Sheep labour


Drink Four-legged labourers strip vine leaves to help premium grapes bear fruit at Ontario winery
VINELAND, Ont. - They're barely a few months old, and register around knee height, but the 40 fledgling recruits at Featherstone Estate Winery haven't wasted any time getting down to business.
Their job? Chowing down.
This quaint estate winery and vineyard set on a lush nine hectares in the Niagara heartland is making use of sheep labour to help clear grape leaves in and around where clusters of the delectable fruit grow.
Despite a stifling humidity, the furry, four-legged labourers, including Texel, Southdown and Scottish Blackface breeds, amble effortlessly up, down and across sloping, towering rows of neatly tucked vines.

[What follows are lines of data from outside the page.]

(** One iteration that ends normally re-establishes the invariant, and an
    iteration that checkpoints leaves exactly the file of its step. *)
Lemma loop_body_keeps_inv (s0 step : Z)
    (L L' : Locals ModelState OptimState ScalerState)
    (w w' : world ModelState OptimState ScalerState) :
  s0 < step ->
  rotation_inv config s0 L w ->
  loop_body config env batch_size n_steps step L w = (w', Ok L') ->
  rotation_inv config step L' w'
  /\ (is_report_step config batch_size n_steps step = Ok true ->
      dom (disk w') = {[path_str (ckpt_path_of config step)]}).
Proof.
  intros Hstep Hinv. unfold loop_body.
  destruct (train_step env step (model L, optim L, scaler L))
    as [[[model' optim'] scaler'] [nsp_loss mlm_loss]].
  set (L1 := Build_Locals _ _ _ _ _ _ _ _).
  assert (Hinv1 : rotation_inv config s0 L1 w) by exact Hinv.
  clearbody L1. clear Hinv. unfold io_bind at 1. unfold lift.
  destruct (is_report_step config batch_size n_steps step) as [[|]|e];
    [| |discriminate].
  - unfold io_bind.
    destruct (report n_steps step L1 w) as [w1 [L2|e]] eqn:Hrep;
      [|discriminate].
    apply report_frame in Hrep as [Hdisk Hprev].
    destruct Hinv1 as (Hdom & Hpath & Hfresh).
    rewrite <- Hdisk, <- Hprev in Hdom, Hpath. rewrite <- Hprev in Hfresh.
    intros Hrot.
    assert (save_outcome env step = WriteOk
            \/ save_outcome env step <> WriteOk) as [Hok|Hfail]
      by (destruct (save_outcome env step);
          [left; reflexivity | right; discriminate..]).
    + destruct (rotation_write_ok config env step L2 w1 Hok
                  (Hfresh step Hstep) Hdom Hpath)
        as (w2 & L3 & Hrun & Hcur & Hfile).
      rewrite Hrun in Hrot. injection Hrot as <- <-.
      assert (Hd : dom (disk w2) = {[path_str (ckpt_path_of config step)]}).
      { rewrite Hfile. apply dom_singleton_L. }
      split; [|intros _; exact Hd].
      repeat split.
      * rewrite Hd, Hcur. reflexivity.
      * left. rewrite Hcur. exact I.
      * intros t Ht Heq. rewrite Hcur in Heq.
        apply ckpt_path_of_inj in Heq. lia.
    + destruct (rotation_write_fails config env step L2 w1 Hfail)
        as (w2 & Hrun & _).
      rewrite Hrun in Hrot. discriminate Hrot.
  - unfold io_ret. intros [= <- <-]. split; [|discriminate].
    apply (rotation_inv_mono s0); [lia | exact Hinv1].
Qed.
(** * Further properties of the code *)

(** ** The depth rule *)

(** X1. For a record that reaches the depth rule: a [DP] value that is
    absent or empty counts as depth zero; a [DP] value that reads as an
    integer drops the record exactly when that integer is below the
    configured minimum; a [DP] value that does not read as an integer makes
    the turn of the loop raise. *)
Theorem depth_rule (cfg : Triage.FilterConfig) (rec : Triage.VariantRecord)
  (af : option spec_float) :
  Triage.drop_nonpass cfg (Triage.FILTER rec) = false ->
  Triage.drop_qual cfg (Triage.qual_or_zero (Triage.QUAL rec)) = false ->
  Triage.parse_af (Triage.INFO rec) = Ok af ->
  Triage.drop_af cfg af = false ->
  (Triage.FORMAT rec !! "DP" = None \/ Triage.FORMAT rec !! "DP" = Some "" ->
   Triage.keep_record cfg rec = Ok (Triage.Dropped Triage.Depth)
   <-> 0 < Triage.min_dp cfg)
  /\ (forall v n, Triage.FORMAT rec !! "DP" = Some v -> v <> "" ->
        Py.int v = Ok n ->
        Triage.keep_record cfg rec = Ok (Triage.Dropped Triage.Depth)
        <-> n < Triage.min_dp cfg)
  /\ (forall v e, Triage.FORMAT rec !! "DP" = Some v -> v <> "" ->
        Py.int v = Raise e -> Triage.keep_record cfg rec = Raise e).
Proof.
  intros Hn Hq Ha Hf. split_and!.
  - intros Hv.
    rewrite (keep_record_depth cfg rec af 0 Hn Hq Ha Hf).
    + unfold Triage.drop_dp. apply Z.ltb_lt.
    + unfold Triage.parse_dp. by destruct Hv as [-> | ->].
  - intros v n Hv Hne Hi.
    rewrite (keep_record_depth cfg rec af n Hn Hq Ha Hf).
    + unfold Triage.drop_dp. apply Z.ltb_lt.
    + unfold Triage.parse_dp. rewrite Hv. by destruct v.
  - intros v e Hv Hne Hi.
    apply (keep_record_depth_raise cfg rec af e Hn Hq Ha Hf).
    unfold Triage.parse_dp. rewrite Hv. by destruct v.
Qed.

Lemma depth_rule_witness :
  Triage.drop_nonpass Triage.default_config
    (Triage.FILTER (Sample.rec_dp_ann None None)) = false
  /\ Triage.drop_qual Triage.default_config
       (Triage.qual_or_zero (Triage.QUAL (Sample.rec_dp_ann None None))) = false
  /\ Triage.parse_af (Triage.INFO (Sample.rec_dp_ann None None)) = Ok None
  /\ Triage.drop_af Triage.default_config None = false
  /\ Triage.keep_record Triage.default_config (Sample.rec_dp_ann None None)
     = Ok (Triage.Dropped Triage.Depth).
Proof.
  do 4 (split; [by vm_compute|]).
  apply (proj1 (depth_rule Triage.default_config (Sample.rec_dp_ann None None) None
                  eq_refl eq_refl eq_refl eq_refl)).
  - by left.
  - by vm_compute.
Defined.
(** * Microtuning: period inference and frequency-table extension

    A shallow embedding of [src/tuning.cpp] (setBfree's MTS-ESP microtuning
    support) and the verification of its specification.

    - A C [double] is a primitive binary64 [float]: every arithmetic
      operation and comparison of the source is the IEEE 754 operation of
      [PrimFloat] (round to nearest even, no contraction of a product and a
      difference into one fused operation, no excess precision).
    - A C [int] is a [Z]; every [int] of this code stays between -1 and the
      requested table length.
    - The array behind [double *frequency] is a [list float].  An access
      outside the array is undefined in C; the theorems assume the array
      holds the entries the code touches.
    - [assert] is enabled (as in the test build): a failed assertion is the
      outcome [None]. *)

From Stdlib Require Import ZArith List Bool Lia.
From Stdlib Require Import Uint63 Floats.
Import ListNotations.

Set Warnings "-inexact-float".
Local Open Scope Z_scope.

(** ** The program *)

Module Tuning.

(** The conversion of an [int] operand to [double] (usual arithmetic
    conversions in [period * frequency[i]]). *)
Definition double_of_int (z : Z) : float :=
  if z <? 0 then PrimFloat.opp (PrimFloat.of_uint63 (Uint63.of_Z (- z)))
  else PrimFloat.of_uint63 (Uint63.of_Z z).

(** [frequency[i]] *)
Definition load (frequency : list float) (i : Z) : float :=
  nth (Z.to_nat i) frequency PrimFloat.zero.

(** [frequency[i] = v] *)
Fixpoint store_nat (frequency : list float) (i : nat) (v : float) : list float :=
  match frequency, i with
  | [], _ => []
  | _ :: rest, O => v :: rest
  | x :: rest, S i' => x :: store_nat rest i' v
  end.

Definition store (frequency : list float) (i : Z) (v : float) : list float :=
  store_nat frequency (Z.to_nat i) v.

Definition tolerance : float := 1e-6%float.

(** [std::fabs(a - b) < 1e-6] *)
Definition within_tolerance (a b : float) : bool :=
  PrimFloat.ltb (PrimFloat.abs (PrimFloat.sub a b)) tolerance.
(** [todo.save()]: the [required] validators of [task] and [dueDate] run
    first (an empty string and a date that could not be cast fail them),
    then the document is inserted with both timestamps. *)
Definition save (now : Z) (d : Document) : Async Todo :=
  match doc_dueDate d with
  | None =>
      reject (ValidationError
                (if doc_task d =? "" then ["task"; "dueDate"] else ["dueDate"]))
  | Some due =>
      if doc_task d =? "" then reject (ValidationError ["task"])
      else
        let t := {| _id := doc_id d; task := doc_task d; dueDate := due;
                    status := doc_status d; createdAt := now;
                    updatedAt := now |} in
        command (InsertOne (doc_id d))
                (fun s => (t, setTodos (todos s ++ [t]) s))
  end.

(** [Todo.findByIdAndUpdate(id, updateData, { new: true, runValidators:
    true, context: 'query' })]: the update is cast (the [trim] setter, the
    date), the validators of the paths it sets run, then the first document
    with this [_id] is replaced and returned; [null] when there is none. *)
Definition findByIdAndUpdate (now : Z) (id : string) (u : Upd.data)
  : Async (option Todo) :=
  match castObjectId id with
  | None => reject (CastError "_id")
  | Some o =>
      match Upd.dueDate u with
      | Some None => reject (CastError "dueDate")
      | due =>
          let task := option_map trim (Upd.task u) in
          let due := match due with Some d => d | None => None end in
          if match task with Some x => x =? "" | None => false end
          then reject (ValidationError ["task"])
          else if match Upd.status u with
                  | Some x => negb (isStatus x)
                  | None => false
                  end
          then reject (ValidationError ["status"])
          else
            command (FindOneAndUpdate o)
              (fun s =>
                 match updateOne o (applyUpdate now task due (Upd.status u))
                                 (todos s) with
                 | Some (t, l) => (Some t, setTodos l s)
                 | None => (None, s)
                 end)
      end
  end.
(** * host_did_web: the batched did:web publication service

  A shallow embedding of [host_did_web/src/main.go] (identifier parsing,
  target-file derivation, document saving, the batching coordinator and the
  git publisher) together with the properties its specification states.

  Go strings and byte slices are byte sequences and are modelled by
  [string]; a Go [error] is [option Err] ([None] is [nil]); a Go map is a
  [gmap]; external effects (the [git] tool, the file system, HTTP, the
  JSON codec) are operations of an abstract world, and every effectful call
  is recorded in a trace. The functions of [strings] that work on Unicode
  code points are parameters, known only on ASCII text. *)

From Stdlib Require Import Ascii String List Arith Lia Bool.
From stdpp Require Import base option list gmap strings pretty.

Local Open Scope string_scope.

(** ** The Go standard library functions the program calls *)

Module GoStrings.

(** [strings.HasPrefix]. *)
Definition HasPrefix (s pre : string) : bool := String.prefix pre s.

(** [strings.HasSuffix]: some tail of [s] is [suf]. *)
Fixpoint HasSuffix (s suf : string) : bool :=
  String.eqb s suf ||
  match s with
  | EmptyString => false
  | String _ s' => HasSuffix s' suf
  end.

(** [strings.TrimSuffix]. *)
Definition TrimSuffix (s suf : string) : string :=
  if HasSuffix s suf
  then String.substring 0 (String.length s - String.length suf) s
  else s.

(** Lower-casing of one byte: the letters [A] to [Z]. *)
Definition lower_ascii (c : ascii) : ascii :=
  let n := nat_of_ascii c in
  if (65 <=? n)%nat && (n <=? 90)%nat then ascii_of_nat (n + 32) else c.

(** Lower-casing byte by byte. *)
Fixpoint ascii_lower (s : string) : string :=
  match s with
  | EmptyString => EmptyString
  | String c s' => String (lower_ascii c) (ascii_lower s')
  end.

(** Equality up to the case of the letters [A] to [Z]. *)
Definition ascii_fold_eq (a b : string) : bool :=
  String.eqb (ascii_lower a) (ascii_lower b).

(** [strings.Split(s, sep)] for a one-byte separator: the pieces between
    the separators, [n + 1] pieces for [n] separators. *)
Fixpoint Split (s : string) (sep : ascii) : list string :=
  match s with
  | EmptyString => [EmptyString]
  | String c s' =>
      if Ascii.eqb c sep then EmptyString :: Split s' sep
      else match Split s' sep with
           | [] => [String c EmptyString]
           | w :: ws => String c w :: ws
           end
  end.

(** [strings.Join]. *)
Definition Join (elems : list string) (sep : string) : string :=
  String.concat sep elems.
Definition validate_series (changes : list (string * value)) (field_name : string)
    (val : value) (normalized : gmap string value)
    : gmap string value * list string :=
  let series_text := to_str val in
  match _normalize_series_field series_text with
  | Ok (s_name, s_index) =>
      let normalized := <[field_name := VStr s_name]> normalized in
      match s_index with
      | None => (normalized, [])
      | Some s_index =>
          let index_field := field_name ++ "_index" in
          match changes_get index_field changes with
          | Some provided =>
              match py_float rt provided with
              | Ok provided_index =>
                  if negb (PrimFloat.eqb provided_index s_index) then
                    (normalized,
                     [series_conflict_message field_name series_text s_index
                                              provided_index])
                  else (normalized, [])
              | Raise e =>
                  if is_value_or_type_error e then (normalized, [])
                  else (normalized, [unexpected field_name e])
              end
          | None => (<[index_field := VFloat s_index]> normalized, [])
          end
      end
  | Raise e =>
      if is_value_error e then
        (normalized, ["Field '" ++ field_name ++ "' (series): " ++ exn_msg e])
      else (normalized, [unexpected field_name e])
  end.
(** A successful status change to a status of the enumerated set stores
    that status on the task and changes no other field; the cached
    task of that id is replaced by the stored one, and the toast says
    which change it was. *)
Theorem handleStatusChange_sets_the_status (n : Net) (id : ObjectId)
    (s : string) (w : World) (t0 : Todo) :
  request_succeeds n = true ->
  in_enum status_enum s = true ->
  findById id (docs (db w)) = Some t0 ->
  let t' := mkTodo (_id t0) (title t0) s (priority t0) (category t0)
              (dueDate t0) (createdAt t0) in
  let w' := handleStatusChange n id (Some s) w in
  findById id (docs (db w')) = Some t'
  /\ todos (st w') = replaceById id t' (todos (st w))
  /\ shown w'
     = shown w ++ [Toast (if String.eqb s "completed"
                          then "Task completed!" else "Status updated!")
                         "success"].
Proof.
  intros Hn Hs Hf. apply andb_true_iff in Hn as [Hn Hd]. cbv zeta.
  assert (Hput : put_todo (srv n) (WellFormed id) (status_body (Some s)) (db w)
                 = (mkResponse 200 (PTodo (apply_update
                      (mkCast None (Some s) None None None) t0)),
                    mkDb (replaceById id (apply_update
                      (mkCast None (Some s) None None None) t0) (docs (db w)))
                      (nextId (db w)))).
  { unfold put_todo, findByIdAndUpdate.
    now rewrite (validate_status_update s Hs), Hd, Hf. }
  unfold handleStatusChange, updateTodo.
  rewrite (apiRequest_ok n (PUT_todo (WellFormed id) (status_body (Some s))) w
             _ _ Hn Hput eq_refl).
  cbn [payload as_todo]. unfold apply_update.
  cbn [c_title c_status c_priority c_category c_dueDate set_path].
  destruct (String.eqb s "completed");
    cbn [showToast notify with_st st db sent shown docs todos set_todos];
    (split; [|split; reflexivity]);
    apply (findById_replace_same id (docs (db w)) t0); auto;
    cbn [_id]; now apply findById_id in Hf.
Qed.

Lemma handleStatusChange_sets_the_status_witness :
  let t' := mkTodo (_id report) (title report) "completed" (priority report)
              (category report) (dueDate report) (createdAt report) in
  let w' := handleStatusChange online 2%N (Some "completed") sample_world in
  findById 2%N (docs (db w')) = Some t'
  /\ todos (st w') = replaceById 2%N t' (todos (st sample_world))
  /\ shown w'
     = shown sample_world
       ++ [Toast (if String.eqb "completed" "completed"
                  then "Task completed!" else "Status updated!") "success"].
Proof.
  apply (handleStatusChange_sets_the_status online 2%N "completed"
           sample_world report); reflexivity.
Defined.

(** Saving an edit: a blank text raises a toast and sends nothing; any
    other text, when the request succeeds on a stored task, stores the
    trimmed text as the title and changes no other field. *)
Theorem saveEdit_sets_the_trimmed_title (n : Net) (id : ObjectId)
    (value : string) (w : World) (t0 : Todo) :
  request_succeeds n = true ->
  findById id (docs (db w)) = Some t0 ->
  if blank_title (Some value) then
    saveEdit n id value w = showToast "Title cannot be empty" "error" w
  else
    findById id (docs (db (saveEdit n id value w)))
    = Some (mkTodo (_id t0) (Js.trim value) (status t0) (priority t0)
              (category t0) (dueDate t0) (createdAt t0))
    /\ shown (saveEdit n id value w)
       = shown w ++ [Toast "Task updated!" "success"].
Proof.
  intros Hn Hf. apply andb_true_iff in Hn as [Hn Hd]. unfold saveEdit.
  destruct (blank_title (Some value)) eqn:Hb.
  - cbn [blank_title] in Hb. now rewrite (trim_blank _ Hb).
  - assert (Ht : Js.truthy (Js.trim value) = true).
    { destruct (Js.truthy (Js.trim value)) eqn:E; [reflexivity|].
      apply truthy_false, trim_empty_iff in E. cbn [blank_title] in Hb.
      congruence. }
    rewrite Ht. cbn [negb].
    assert (Hv : validate_update (updates_of (title_body (Js.trim value)))
                 = Ok (mkCast (Some (Js.trim value)) None None None None)).
    { unfold validate_update, updates_of, title_body, bind, check_opt, bind,
        check_required.
      cbn [b_title b_status b_priority b_category b_dueDate u_title u_status
           u_priority u_category u_dueDate option_map].
      now rewrite !trim_idem, Ht. }
    assert (Hput : put_todo (srv n) (WellFormed id)
                     (title_body (Js.trim value)) (db w)
                   = (mkResponse 200 (PTodo (apply_update
                        (mkCast (Some (Js.trim value)) None None None None) t0)),
                      mkDb (replaceById id (apply_update
                        (mkCast (Some (Js.trim value)) None None None None) t0)
                        (docs (db w))) (nextId (db w)))).
    { unfold put_todo, findByIdAndUpdate. now rewrite Hv, Hd, Hf. }
    unfold updateTodo.
    rewrite (apiRequest_ok n
               (PUT_todo (WellFormed id) (title_body (Js.trim value))) w
               _ _ Hn Hput eq_refl).
    cbn [payload as_todo]. unfold apply_update.
    cbn [c_title c_status c_priority c_category c_dueDate set_path].
    cbn [showToast notify with_st st db sent shown docs todos set_todos].
    split; [|reflexivity].
    apply (findById_replace_same id (docs (db w)) t0); auto.
    cbn [_id]. now apply findById_id in Hf.
Qed.

Lemma saveEdit_sets_the_trimmed_title_witness :
  if blank_title (Some " Buy oat milk ") then
    saveEdit online 1%N " Buy oat milk " sample_world
    = showToast "Title cannot be empty" "error" sample_world
  else
    findById 1%N (docs (db (saveEdit online 1%N " Buy oat milk " sample_world)))
    = Some (mkTodo (_id milk) (Js.trim " Buy oat milk ") (status milk)
              (priority milk) (category milk) (dueDate milk) (createdAt milk))
    /\ shown (saveEdit online 1%N " Buy oat milk " sample_world)
       = shown sample_world ++ [Toast "Task updated!" "success"].
Proof.
  apply (saveEdit_sets_the_trimmed_title online 1%N " Buy oat milk "
           sample_world milk); reflexivity.
Defined.

(** ** Importing and exporting *)

(** One [createTodo]: the request is sent, and the cache grows by one
    task exactly when the call returns. *)
Lemma createTodo_effect (n : Net) (b : Body) (w : World) :
  sent (snd (createTodo n b w)) = sent w ++ [POST_todos b]
  /\ match fst (createTodo n b w) with
     | Ok _ =>
         List.length (todos (st (snd (createTodo n b w))))
         = S (List.length (todos (st w)))
     | Err _ => todos (st (snd (createTodo n b w))) = todos (st w)
     end.
Proof.
  destruct (apiRequest_frame n (POST_todos b) w) as (Hst & _ & Hsent).
  unfold createTodo.
  destruct (apiRequest n (POST_todos b) w) as [[p|[]] w1]; cbn [snd] in *.
  - destruct (as_todo p); cbn; rewrite Hst; auto.
  - cbn. rewrite Hst. auto.
Qed.
(** * Traffic signal simulator: controller, calculator, protocol and registry

    A shallow embedding of the Node.js traffic-signal server
    (constants.js, TrafficCalculator.js, TrafficSignalController.js,
    MessageHandler.js, ClientManager.js, server.js) together with the
    properties its specification states about it.

    Conventions of the embedding:
    - demand scores and the green-time and cycle-time computations are
      JavaScript numbers in IEEE 754 binary64, type [number]: every sum,
      product and quotient is the exact result rounded to the nearest
      binary64 value, ties to even, with overflow to an infinity, gradual
      underflow and NaN;
    - vehicle counts and durations in seconds are what [parseInt] and
      [Math.round] return, numbers without a fractional part, type
      [integral]: an integer, NaN or an infinity; millisecond clock
      readings are [Z]; arithmetic on integers is exact;
    - [Date.now()] is an explicit argument of every function that reads
      the clock;
    - logging calls are dropped: the logger only prints;
    - string conversion ([ToString], as [parseInt] and template literals
      apply it) is modelled on the values [JSON.parse] produces: it throws
      a TypeError on an object with an own property [toString];
    - JavaScript builtins whose full behaviour is outside the repository
      ([JSON.parse], [String.prototype.trim], [parseInt] on a string, the
      printing of a number) are the fields of the class [JSBuiltins], over
      which every statement is universally quantified;
    - a thrown exception is the [Throw] case of [result]. *)

From stdpp Require Import gmap strings list fin_maps.
From Stdlib Require Import ZArith QArith Qround Qminmax Qpower Qreduction.
From Stdlib Require Import Lia Lqa Ascii String DecimalString SpecFloat.

Set Warnings "-notation-for-abbreviation,-register-all".
Local Open Scope Z_scope.

(* ===================================================================== *)
(** * constants.js *)
(* ===================================================================== *)

Inductive SignalColor := GREEN | YELLOW | RED.

Module ROUTES.
Inductive Route := A | B | C | D.
End ROUTES.
Notation Route := ROUTES.Route.

Inductive Phase :=
  PHASE_AC_GREEN | PHASE_AC_YELLOW | PHASE_BD_GREEN | PHASE_BD_YELLOW.

Inductive MessageType :=
  CAMERA_UPDATE | SUBSCRIBE | UNSUBSCRIBE | QUERY | STATUS | ERROR.
(** X5.  A hook appended after [Start] is not stopped: [Stop] on the extended
    registry returns the same result, makes the same calls and leaves the
    same world as on the registry before the [Append]. *)
Theorem Stop_skips_hook_appended_after_Start l hook callerName ctx st :
  numStarted l <= List.length (hooks l) ->
  fst (fst (Stop (Append l hook callerName) ctx st)) = fst (fst (Stop l ctx st))
  /\ snd (Stop (Append l hook callerName) ctx st) = snd (Stop l ctx st)
  /\ numStarted (snd (fst (Stop (Append l hook callerName) ctx st))) = 0.
Proof.
  intro Hle. unfold Stop, Append. cbn [hooks numStarted].
  rewrite stopLoop_ignores_tail by exact Hle.
  destruct (stopLoop (hooks l) (numStarted l) ctx [] st) as [[out n] st'] eqn:E.
  repeat split.
  destruct (LifecycleFacts.stopLoop_calls (hooks l) (numStarted l) ctx [] st Hle)
    as (errs & st'' & Hloop & _).
  rewrite Hloop in E. now injection E as _ <- _.
Qed.

End WithWorld.

Lemma Stop_reports_failure_after_full_cleanup_witness :
  exists e st',
    Stop {| hooks := [Examples.hookA; Examples.hookC]; numStarted := 2 |}
         Examples.ctxB Examples.st0
    = (Returned (Some e),
       {| hooks := [Examples.hookA; Examples.hookC]; numStarted := 0 |}, st')
    /\ calls st' = [CallStop 1 Examples.ctxB; CallStop 0 Examples.ctxB]
    /\ world st' = 2.
Proof.
  apply (Stop_reports_failure_after_full_cleanup
           {| hooks := [Examples.hookA; Examples.hookC]; numStarted := 2 |}
           Examples.ctxB Examples.st0 [Examples.hookA] Examples.hookC []
           (Examples.failWith "C: stop failed")).
  - simpl. lia.
  - reflexivity.
  - reflexivity.
  - simpl. discriminate.
Defined.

A chorus of bleats occasionally bellow out as the lambs alternate between grazing on grass and taking aim at tugging and gnawing at the leaves encircling the pea-sized grapes dangling overhead.
But their leaf-clearing effort isn't just for esthetic appeal: it also plays a hand in helping boost the quality of the grapes and the eventual end product that will filter into wine bottles.
"If you can remove the leaves from around where the grape clusters are, those grapes get exposed to sunlight, and then they dry off more quickly in the morning so that you don't have humidity," said Louise Engel, who co-owns Featherstone with her husband, David Johnson, the senior winemaker.
"Exposing the grapes to sunlight just helps them to ripen as well, but it also helps them to keep really clean so they're much less prone to mould or mildew."
The practice of leaf removal is nothing new, done either by hand or machine. Johnson said it would ordinarily cost about $500 a hectare and involve a crew of up to 20 people at a time to do it at Featherstone.
"It's a horrendous job because it's just at that ugly point of bending over when you've got to bend over and strip leaves off," he said. "If you're short it's ideal, but if you're tall, it's a killer."
But while touring some vineyards in New Zealand prior to harvest early last year, where he was hired on at a winery in the Hawkes Bay region, Johnson commented to the field manager about how flawless the leaf-free vines appeared.
With a population of roughly three million people and about 10 times the number of vines relative to Ontario, Johnson was curious how the island country renowned for its wines accomplished the task.
The answer left him thinking he was having the proverbial wool pulled over his eyes.
"He said, 'Actually, we use sheep,' and I thought they were kidding, you know, having fun with a tourist or something," recalled Johnson, sitting on the veranda of the couple's 1830s farmhouse overlooking their Niagara region vineyard.
"So I asked a number of other places and they said, 'No, no, New Zealand is more famous for sheep than wine.' They have 60 million sheep down there. They call them white rocks because you think it's a rock in the field and then it moves. They're everywhere you can think of."
After returning home, Johnson decided to give sheep labour a trial run.
Last summer, Featherstone brought in five sheep and put them in the Riesling field in and among five fenced-off rows, with all the winery staff "watching them like hawks."
While they may be game to gobble up the leaves, the natural concern was that setting the woolly ones loose on the bread and butter of the operation could be risky business.
As it turned out, any fears about the sheep eating the grapes quickly dissipated.
"Right now, they're pea-sized and... they're either too bitter or too tart - I haven't decided which - but they won't touch them," Johnson said.
"These animals just really want foliage and a lot of it."
What's more, they've found that the time sheep take to strip the leaves is very similar to that of humans.
The animals don't resist the temptation of the forbidden fruit forever. By the time the grapes get sweet, come fall, the winemakers will have to pull the sheep out or they will eat the fruit, giving them about six weeks to get all the leaf-pulling done.
Johnson said the sheep, obtained from three Ontario farms, were always raised with the intention that they would go to market. The animals will be sold to area restaurants once their vineyard work wraps up.
In addition to the bonus of a natural fertilizer from sheep manure, the use of sheep has translated into other benefits for Featherstone.
"The leaf-pulling they're doing certainly improves our wine, there's no question about that," Johnson said. "The wines are more intense, we have lower disease pressure in the grapes because they're exposed to the sun."
"There's a real effect from that we can trace. It's because of the leaf-pulling."
In tribute to their woolly workers, Featherstone has named a wine in their honour, with the 2007 Black Sheep Riesling VQA for the sheep that worked the field last year. It's a tradition Johnson said they plan to maintain from now on.